(** * Password_Complexity_Checker: a shallow embedding and its properties

    The development follows [password_complexity_checker.py].

    Python strings are modelled by [string], whose characters are the code
    points 0..255 (Latin-1).  On that range [str.lower], [str.strip], the
    regular-expression classes used by the program and the [in] operator are
    given below exactly as Python computes them.

    The two files the program opens are modelled by a [FileSystem]: a file is
    either absent (Python raises [FileNotFoundError], which the program
    catches) or present with its lines.  A file whose opening or reading
    raises another exception, which the program does not catch, is modelled
    by [Files] and the functions of the module [Raising].

    [math.log2] is modelled by the exact real logarithm in base two, of which
    the Python float is the rounding. *)

From Stdlib Require Import Bool Arith List Lia ZArith QArith Ascii String.
From Stdlib Require Import Reals Lra.
From Stdlib Require DecimalString.
Import ListNotations.

Local Open Scope string_scope.
Local Open Scope bool_scope.

(** ** Characters and strings *)

Definition ord (c : ascii) : nat := nat_of_ascii c.

Definition between (lo hi : nat) (c : ascii) : bool :=
  (lo <=? ord c)%nat && (ord c <=? hi)%nat.

(** The class [[A-Z]]. *)
Definition is_AZ (c : ascii) : bool := between 65 90 c.

(** The class [[a-z]]. *)
Definition is_az (c : ascii) : bool := between 97 122 c.

(** The class [\d]: the decimal digits of the modelled range are [0-9]. *)
Definition is_digit (c : ascii) : bool := between 48 57 c.

(** The class [[^a-zA-Z0-9]]. *)
Definition is_not_alnum (c : ascii) : bool :=
  negb (is_az c || is_AZ c || is_digit c).

Definition double_quote : ascii := ascii_of_nat 34.
Definition newline : ascii := ascii_of_nat 10.

Fixpoint mem_char (c : ascii) (s : string) : bool :=
  match s with
  | EmptyString => false
  | String d s' => Ascii.eqb c d || mem_char c s'
  end.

WHAT IS EXPECTED:
Exactly as written above, copy out all the records.

SOLUTION FOR THIS PROBLEM:
(** * Password_Complexity_Checker: a shallow embedding and its properties

    The development follows [password_complexity_checker.py].

    Python strings are modelled by [string], whose characters are the code
    points 0..255 (Latin-1).  On that range [str.lower], [str.strip], the
    regular-expression classes used by the program and the [in] operator are
    given below exactly as Python computes them.

    The two files the program opens are modelled by a [FileSystem]: a file is
    either absent (Python raises [FileNotFoundError], which the program
    catches) or present with its lines.  A file whose opening or reading
    raises another exception, which the program does not catch, is modelled
    by [Files] and the functions of the module [Raising].

    [math.log2] is modelled by the exact real logarithm in base two, of which
    the Python float is the rounding. *)

From Stdlib Require Import Bool Arith List Lia ZArith QArith Ascii String.
From Stdlib Require Import Reals Lra.
From Stdlib Require DecimalString.
Import ListNotations.

Local Open Scope string_scope.
Local Open Scope bool_scope.

(** ** Characters and strings *)

Definition ord (c : ascii) : nat := nat_of_ascii c.

Definition between (lo hi : nat) (c : ascii) : bool :=
  (lo <=? ord c)%nat && (ord c <=? hi)%nat.

(** The class [[A-Z]]. *)
Definition is_AZ (c : ascii) : bool := between 65 90 c.

(** The class [[a-z]]. *)
Definition is_az (c : ascii) : bool := between 97 122 c.

(** The class [\d]: the decimal digits of the modelled range are [0-9]. *)
Definition is_digit (c : ascii) : bool := between 48 57 c.

(** The class [[^a-zA-Z0-9]]. *)
Definition is_not_alnum (c : ascii) : bool :=
  negb (is_az c || is_AZ c || is_digit c).

Definition double_quote : ascii := ascii_of_nat 34.
Definition newline : ascii := ascii_of_nat 10.

Fixpoint mem_char (c : ascii) (s : string) : bool :=
  match s with
  | EmptyString => false
  | String d s' => Ascii.eqb c d || mem_char c s'
  end.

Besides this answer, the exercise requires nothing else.